Africa needs speedy and effective measures to eradicate poverty and hunger

Two-hundred delegates attended the 6th CAADP Partnership Platform meeting in Johannesburg on 23-24 April. They included representatives of the African Union Commission, NEPAD Planning and Coordinating Agency, Regional Economic Communities, farmers organisations, civil society organisations, Pan-African organisations and representatives of eight development partner agencies.

In reviewing progress towards ensuring food security and reducing poverty on the African continent, recent trends across regions and individual countries showed that 10 countries had met the 6% agricultural growth rate in 2008. The decline in the average malnutrition rate was encouraging but was still high at 29%.

About 13 countries were making progress towards the hunger or poverty targets but only Ghana was on track to achieve both the targets by 2015. Estimates of the Global Hunger Index of The International Food Policy Research Institute showed that the majority of countries had managed to reduce hunger and poverty but Africa, as a whole, was not on track to achieve the primary Millennium Development Goal.
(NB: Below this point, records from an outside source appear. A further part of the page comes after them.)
(** On a non-empty overlap [eol_supported[-1]] is in bounds: what is left
    to raise is the refusal of the shape and the limit of digits of
    [str]. *)
Lemma get_fixed_spec_no_IndexError specs (eol_supported : list PythonRelease) :
  eol_supported ≠ [] →
  (∃ new_spec, get_fixed_spec specs eol_supported = Ok new_spec) ∨
  get_fixed_spec specs eol_supported = Raise UnsupportedFixError ∨
  get_fixed_spec specs eol_supported = Raise ValueError.
Proof.
  intros [r Hlast]%last_is_Some. unfold get_fixed_spec.
  destruct (specifiers specs) as [|spec [|spec' l]]; simpl; [by auto| |by auto].
  destruct (String.eqb (operator spec) ">="); simpl; [|by auto].
  rewrite Hlast. simpl.
  destruct (str_int_cases (major (python_ver r))) as [-> | ->]; simpl; [|by auto].
  destruct (str_int_cases (minor (python_ver r) + 1)) as [-> | ->]; simpl;
    [left; eauto|by auto].
Qed.

Lemma eol_covered_elem_of utc_today specs release_cycle use_system_date r :
  r ∈ eol_covered utc_today specs release_cycle use_system_date ↔
  r ∈ release_cycle ∧ contains specs (python_ver r) = true ∧
  is_eol utc_today r use_system_date = true.
Proof.
  unfold eol_covered.
  rewrite !list_elem_of_In, filter_In, andb_true_iff. done.
Qed.

Lemma eol_overlap_ascending utc_today specs release_cycle use_system_date :
  ascending (eol_overlap utc_today specs release_cycle use_system_date).
Proof.
  apply sorted_ascending; [apply Version_lt_asym|].
  intros a b c. apply Version_lt_negtrans.
Qed.

(** C4: the overlap holds exactly the releases of the cycle that the
    specifier admits and that are EOL, as often as the cycle holds them; it
    is ascending by version; and it is empty exactly when no admitted release
    is EOL. *)
Theorem eol_overlap_spec utc_today specs release_cycle use_system_date :
  let overlap := eol_overlap utc_today specs release_cycle use_system_date in
  (∀ r, r ∈ overlap ↔
        r ∈ release_cycle ∧ contains specs (python_ver r) = true ∧
        is_eol utc_today r use_system_date = true) ∧
  overlap ≡ₚ
    List.filter
      (λ r, contains specs (python_ver r) && is_eol utc_today r use_system_date)
      release_cycle ∧
  ascending overlap ∧
  (overlap = [] ↔
   ∀ r, r ∈ release_cycle → contains specs (python_ver r) = true →
        is_eol utc_today r use_system_date = false).
Proof.
  intros overlap. subst overlap. unfold eol_overlap.
  split; [|split; [|split]].
  - intros r. rewrite sorted_Permutation. apply eol_covered_elem_of.
  - apply sorted_Permutation.
  - apply eol_overlap_ascending.
  - rewrite sorted_nil_iff. split.
    + intros Hnil r Hr Hc.
      destruct (is_eol utc_today r use_system_date) eqn:Heol; [|done].
      assert (r ∈ eol_covered utc_today specs release_cycle use_system_date)
        as Hin by by apply eol_covered_elem_of.
      rewrite Hnil in Hin. by apply elem_of_nil in Hin.
    + intros Hall. apply elem_of_nil_inv. intros r Hr.
      apply eol_covered_elem_of in Hr as (Hr & Hc & Heol).
      by rewrite (Hall r Hr Hc) in Heol.
Qed.
End release_facts.

(** ** Strings, integers and the parsing of dates *)

Lemma digit_val_digit_char k : 0 <= k <= 9 → digit_val (digit_char k) = Some k.
Proof.
  intros Hk.
  assert (k = 0 ∨ k = 1 ∨ k = 2 ∨ k = 3 ∨ k = 4 ∨ k = 5 ∨ k = 6 ∨ k = 7 ∨
          k = 8 ∨ k = 9) as Hcases by lia.
  repeat (destruct Hcases as [->|Hcases]; [reflexivity|]).
  by subst.
Qed.

Lemma is_digit_digit_char k : 0 <= k <= 9 → is_digit (digit_char k) = true.
Proof. intros Hk. unfold is_digit. by rewrite digit_val_digit_char. Qed.

(** A digit is neither white space nor a sign. *)
Lemma is_digit_plain c :
  is_digit c = true →
  Ascii.is_space c = false ∧ Ascii.eqb c "+" = false ∧ Ascii.eqb c "-" = false.
Proof. destruct c as [[] [] [] [] [] [] [] []]; done. Qed.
This added to the sense of urgency for speedy and effective implementation of CAADP.

Ten countries had met the target of allocating 10% percent of their national budgets to agriculture and several others had made some progress, with at least nine countries showing budget allocations in the 5-10% range.  Although the share of agricultural expenditure had risen in the large majority of countries, there was cause for concern because case studies in Ghana and Uganda had indicated that implementation of their Medium Term Expenditure Frameworks may constrain the increase in budget allocation to agriculture.
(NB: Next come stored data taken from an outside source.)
(** * PrimeVis: the prime generation and classification engine

    A shallow embedding of [prime_visualizer/core/prime_generator.py],
    [prime_visualizer/core/prime_classifier.py] and the grid and statistics
    part of [prime_visualizer/core/image_generator.py], with the dots drawn by
    [draw_visualization], the merge of [ConfigManager.update_config] and the
    sieve of the first script [PrimeVis.py], followed by the properties of the
    engine.

    Conventions of the embedding.
    - Python [int] is [Z]; [//] and [%] are [Z.div] and [Z.modulo] (both floor,
      the remainder has the sign of the divisor, as in Python).
    - A Python [set] of ints is a [gset Z]; a [dict] keyed by labels is a
      [gmap string Z]; the sieve array is a [list bool] updated by index.
    - [for] loops over a [range] are folds over the list of its values;
      [while] loops are recursive functions on a fuel counter, and each one
      comes with a lemma that the fuel handed to it is never used up.
    - [math.sqrt] followed by [int] or [is_integer] is the exact integer
      square root ([Z.sqrt]) and the exact perfect-square test; [math.log2]
      of a power of two is [Z.log2].  Double-precision arithmetic is exact on
      these operations for arguments below [2^52], the range of grids the
      engine is meant for.
    - Code that can raise returns an [outcome]. *)

From Stdlib Require Import ZArith Zdivisibility QArith Lia Ascii String.
From stdpp Require Import base list gmap strings sorting.

#[local] Open Scope Z_scope.

(** ** Outcomes: a value, a Python exception, or a loop that used up its fuel *)

Inductive exn : Type :=
  | ValueError
  | ZeroDivisionError.

Inductive outcome (A : Type) : Type :=
  | Ret (a : A)
  | Raise (e : exn)
  | OutOfFuel.

Arguments Ret {A} a.
Arguments Raise {A} e.
Arguments OutOfFuel {A}.

#[global] Instance outcome_ret : MRet outcome := fun _ a => Ret a.

#[global] Instance outcome_bind : MBind outcome := fun _ _ f m =>
  match m with
  | Ret a => f a
  | Raise e => Raise e
  | OutOfFuel => OutOfFuel
  end.

(** ** Python builtins used by the engine *)

Module Py.

(** [range(start, stop)] *)
Definition range2 (start stop : Z) : list Z := seqZ start (stop - start).

(** [range(start, stop, step)] for a positive [step] (the only use is the
    inner sieve loop, whose step is at least 2). *)
Definition range3 (start stop step : Z) : list Z :=
  (fun k => start + k * step) <$> seqZ 0 ((stop - start + step - 1) / step).

(** [int(math.sqrt(x))] *)
Definition int_sqrt (x : Z) : Z := Z.sqrt x.

(** [math.sqrt(x).is_integer()] *)
Definition sqrt_is_integer (x : Z) : bool := Z.sqrt x * Z.sqrt x =? x.

(** [a % b] and [a // b] *)
Definition mod_ (a b : Z) : outcome Z :=
  if b =? 0 then Raise ZeroDivisionError else Ret (a mod b).

Definition floordiv (a b : Z) : outcome Z :=
  if b =? 0 then Raise ZeroDivisionError else Ret (a / b).

Definition digit_char (d : Z) : ascii := ascii_of_nat (48 + Z.to_nat d).

(** The decimal digits of a non-negative [n], most significant first. *)
Fixpoint digits_loop (fuel : nat) (n : Z) (acc : list ascii) : list ascii :=
  match fuel with
  | O => acc
  | S fuel' =>
      let acc' := digit_char (n mod 10) :: acc in
      if n <? 10 then acc' else digits_loop fuel' (n / 10) acc'
  end.

Definition digits (n : Z) : list ascii :=
  digits_loop (S (Z.to_nat (Z.log2 n))) n [].

(** [str(n)] as the list of its characters. *)
Definition str (n : Z) : list ascii :=
  if n <? 0 then "-"%char :: digits (- n) else digits n.

(** [int(c)] for a one-character string. *)
Definition int_of_char (c : ascii) : outcome Z :=
  let k := Z.of_nat (nat_of_ascii c) in
  if (48 <=? k) && (k <=? 57) then Ret (k - 48) else Raise ValueError.

Fixpoint int_of_digits (s : list ascii) (acc : Z) : outcome Z :=
  match s with
  | [] => Ret acc
  | c :: s' => d ← int_of_char c; int_of_digits s' (acc * 10 + d)
  end.

(** [int(s)] for a string built from the characters of [str]: an optional
    sign followed by at least one digit; anything else is a [ValueError]. *)
Definition int_of_str (s : list ascii) : outcome Z :=
  match s with
  | [] => Raise ValueError
  | c :: s' =>
      if Ascii.eqb c "-" then
        match s' with
        | [] => Raise ValueError
        | _ => v ← int_of_digits s' 0; Ret (- v)
        end
      else int_of_digits s 0
  end.

End Py.

(** ** prime_generator.py *)

Module PrimeGenerator.

(** The [while i * i <= n] loop of [is_prime]; [None] is fuel used up. *)
Fixpoint is_prime_loop (fuel : nat) (n i : Z) : option bool :=
  match fuel with
  | O => None
  | S fuel' =>
      if i * i <=? n then
        if (n mod i =? 0) || (n mod (i + 2) =? 0) then Some false
        else is_prime_loop fuel' n (i + 6)
      else Some true
  end.

Definition is_prime_fuel (n : Z) : nat := S (Z.to_nat (Z.sqrt n)).

Definition is_prime (n : Z) : bool :=
  if n <=? 1 then false
  else if n <=? 3 then true
  else if (n mod 2 =? 0) || (n mod 3 =? 0) then false
  else
    match is_prime_loop (is_prime_fuel n) n 5 with
    | Some b => b
    | None => false
    end.

(** [sieve[i]]; every read of the source is inside the array. *)
Definition sieve_at (sieve : list bool) (i : Z) : bool :=
  match sieve !! Z.to_nat i with
  | Some b => b
  | None => false
  end.

(** [for j in range(i*i, limit + 1, i): sieve[j] = False] *)
Definition mark_multiples (limit i : Z) (sieve : list bool) : list bool :=
  foldl (fun s j => <[Z.to_nat j := false]> s) sieve
        (Py.range3 (i * i) (limit + 1) i).

(** The body of the outer loop. *)
Definition sieve_step (limit : Z) (sieve : list bool) (i : Z) : list bool :=
  if sieve_at sieve i then mark_multiples limit i sieve else sieve.

Definition sieve_init (limit : Z) : list bool :=
  <[1%nat := false]> (<[0%nat := false]> (replicate (Z.to_nat (limit + 1)) true)).

Definition run_sieve (limit : Z) : list bool :=
  foldl (sieve_step limit) (sieve_init limit)
        (Py.range2 2 (Py.int_sqrt limit + 1)).

Definition generate_primes (limit : Z) : list Z :=
  if limit <? 2 then []
  else
    let sieve := run_sieve limit in
    filter (fun i => sieve_at sieve i = true) (Py.range2 0 (limit + 1)).

Definition generate_primes_set (limit : Z) : gset Z :=
  list_to_set (generate_primes limit).

End PrimeGenerator.

(** ** prime_classifier.py *)

Module PrimeClassifier.
Import PrimeGenerator.

Definition is_twin_prime (n : Z) (primes_set : gset Z) : bool :=
  bool_decide (n ∈ primes_set)
  && (bool_decide (n - 2 ∈ primes_set) || bool_decide (n + 2 ∈ primes_set)).

Definition is_mersenne_prime (n : Z) : bool :=
  if negb (is_prime n) then false
  else
    let n_plus_1 := n + 1 in
    if negb (Z.land n_plus_1 (n_plus_1 - 1) =? 0) then false
    else
      let p := Z.log2 (n + 1) in
      is_prime p.

Definition is_safe_prime (n : Z) : bool :=
  (2 <? n) && is_prime n && is_prime ((n - 1) / 2).

Definition is_sophie_germain_prime (n : Z) : bool :=
  is_prime n && is_prime (2 * n + 1).

Definition is_palindromic_prime (n : Z) : bool :=
  is_prime n && bool_decide (Py.str n = reverse (Py.str n)).

(** [for i in range(1, len(str_n))] with its early [return False]. *)
Fixpoint circular_loop (str_n : list ascii) (indices : list Z) : outcome bool :=
  match indices with
  | [] => Ret true
  | i :: indices' =>
      rotated ← Py.int_of_str (drop (Z.to_nat i) str_n ++ take (Z.to_nat i) str_n);
      if negb (is_prime rotated) then Ret false
      else circular_loop str_n indices'
  end.

Definition is_circular_prime (n : Z) : outcome bool :=
  if negb (is_prime n) then Ret false
  else
    let str_n := Py.str n in
    if Z.of_nat (length str_n) =? 1 then Ret true
    else circular_loop str_n (Py.range2 1 (Z.of_nat (length str_n))).

(** [while factorial < n + 1 and i < 20].  The counter [i] starts at 1 and
    grows by one per round, so the guard [i < 20] stops the loop after at
    most 19 rounds: with 19 units of fuel the [O] branch is only reached
    when [i = 20], where the source leaves the loop and returns [False]. *)
Fixpoint factorial_loop (fuel : nat) (n factorial i : Z) : bool :=
  match fuel with
  | O => false
  | S fuel' =>
      if (factorial <? n + 1) && (i <? 20) then
        let factorial := factorial * i in
        if (n =? factorial - 1) || (n =? factorial + 1) then true
        else factorial_loop fuel' n factorial (i + 1)
      else false
  end.

Definition is_factorial_prime (n : Z) : bool :=
  if negb (is_prime n) then false
  else factorial_loop 19 n 1 1.

Definition is_perfect_square (x : Z) : bool :=
  let sqrt_x := Py.int_sqrt x in
  sqrt_x * sqrt_x =? x.

Definition is_fibonacci_prime (n : Z) : bool :=
  if negb (is_prime n) then false
  else is_perfect_square (5 * n * n + 4) || is_perfect_square (5 * n * n - 4).

Definition is_sexy_prime (n : Z) (primes_set : gset Z) : bool :=
  is_prime n
  && (bool_decide (n + 6 ∈ primes_set) || bool_decide (n - 6 ∈ primes_set)).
Whereas growth that had taken place in most countries should have led to greater reduction in poverty levels, this had not happened. There were many factors which threatened production, livelihoods, markets, national security, health and the environment and all key stakeholders needed to overcome the silo mentalities of planning and programming in order to design comprehensive investments and programmes.

Countries needed to maximise synergies between expenditures in the social sectors and agriculture with the objective of raising the productivity of labour in the agricultural and rural sectors, where most of the poor and vulnerable reside. Investment plans needed to anticipate, respond and adapt to potential changes, crises and threats related to African agriculture and food security.
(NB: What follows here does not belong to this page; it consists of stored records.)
(** [defaultdict.__init__] on the arguments, the first of which is the
    default factory, then [self.lock = threading.Lock()]. *)
Definition __init__ (lock_id : nat)
  (factory : option (() → exception + V)) (args : list (key * V))
  : exception + t :=
  match dict.__init__ args with
  | inl e => inl e
  | inr d => inr {| items := d; default_factory := factory;
                    lock := threading_Lock lock_id |}
  end.

Definition __setitem__ (k : key) (value : V) : method t unit :=
  _ ← lock_acquire;
  result ← defaultdict_setitem k value;
  _ ← lock_release;
  mret result.

Definition __contains__ (k : key) : method t bool :=
  _ ← lock_acquire;
  result ← defaultdict_contains k;
  _ ← lock_release;
  mret result.

(** [defaultdict.__missing__(self, key)]: [KeyError] without a factory;
    with one, its value is stored by [self[key] = value], which is the
    [__setitem__] above, and returned. *)
Definition __missing__ (k : key) : method t V :=
  λ self,
    match default_factory self with
    | None => (Raises KeyError, self)
    | Some factory =>
        match factory () with
        | inl e => (Raises e, self)
        | inr value => (_ ← __setitem__ k value; mret value) self
        end
    end.

(** [__getitem__] is not overridden: the lookup of [dict], which calls
    [__missing__] on a key that is absent. *)
Definition __getitem__ (k : key) : method t V :=
  λ self,
    if hashable k then
      match items self !! k with
      | Some v => (Returns v, self)
      | None => __missing__ k self
      end
    else (Raises TypeError, self).

End with_types.

Arguments t Identifier V : clear implicits.

End SopelMemoryWithDefault.

(** ** Callers of the memories *)

Module Calls.

Import Py.

Section with_types.
Context `{Countable Identifier} `{!Folded Identifier} {V : Type}
  `{EqDecision V}.

Abbreviation key := (pyobj Identifier).

(** One statement of a caller: [self[k] = v], [self[k]] or [k in self]. *)
Inductive call : Type :=
  | SetItem (k : key) (v : V)
  | GetItem (k : key)
  | Contains (k : key).

(** The instance that a statement on a [SopelMemory] leaves behind, whether
    it returned or raised. *)
Definition memory_after (c : call) (self : SopelMemory.t Identifier V)
  : SopelMemory.t Identifier V :=
  match c with
  | SetItem k v => (SopelMemory.__setitem__ k v self).2
  | GetItem k => (SopelMemory.__getitem__ k self).2
  | Contains k => (SopelMemory.__contains__ k self).2
  end.

(** The same on a [SopelIdentifierMemory]. *)
Definition identifier_memory_after (c : call)
  (self : SopelIdentifierMemory.t Identifier V)
  : SopelIdentifierMemory.t Identifier V :=
  match c with
  | SetItem k v => (SopelIdentifierMemory.__setitem__ k v self).2
  | GetItem k => (SopelIdentifierMemory.__getitem__ k self).2
  | Contains k => (SopelIdentifierMemory.__contains__ k self).2
  end.

(** A caller that runs statements one after the other and goes on after an
    exception. *)
Definition memory_after_all (cs : list call)
  (self : SopelMemory.t Identifier V) : SopelMemory.t Identifier V :=
  foldl (λ m c, memory_after c m) self cs.

Definition identifier_memory_after_all (cs : list call)
  (self : SopelIdentifierMemory.t Identifier V)
  : SopelIdentifierMemory.t Identifier V :=
  foldl (λ m c, identifier_memory_after c m) self cs.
Speedy implementation of the CAADP agenda by Regional Economic Communities and their member states had taken place. In the period from July 2009 to date, the number of countries that had signed their national CAADP compacts was 18 (6 in COMESA and 12 in ECOWAS). A further 8 countries were expected to sign by June 30, 2010: Burkina Faso, Cote d’Ivoire, Guinea Bissau, Kenya, Namibia, Tanzania, Zambia, and Zimbabwe.

ECCAS countries were increasingly mobilising, including Cameroon, Central African Republic, Congo Brazzaville, and Democratic Republic of Congo. Rwanda, the first country to have signed a compact, had also been the first to complete its post-compact process, followed by adoption of its financing plan. As at April 2010, US$250 million had been secured for its plan out of a total funding gap of US$325 million.

With regard to the disbursement of funds by the CAADP Multi-Donor Trust Fund (MDTF) to Pan-African institutions and Regional Economic Communities the total committed funding of the MDTF had reached US$32 million, with an additional US$ 20 million in commitments expected.

The delegates agreed that the roadmap for the remainder of 2010 should focus on countries which had already signed Compacts. Parties were urged to make sure that adequate roadmaps were in place in each country upon signing of the Compact, to be followed without delay by the formulation of agricultural investment plans.

It was vital for country leadership to get involved in the post-Compact process as well as farmer organisations, the private sector, and civil society bodies. The AU, NPCA and development partners were urged to redouble their efforts to ensure that they involve non-state domestic parties at the earliest phase of the CAADP process.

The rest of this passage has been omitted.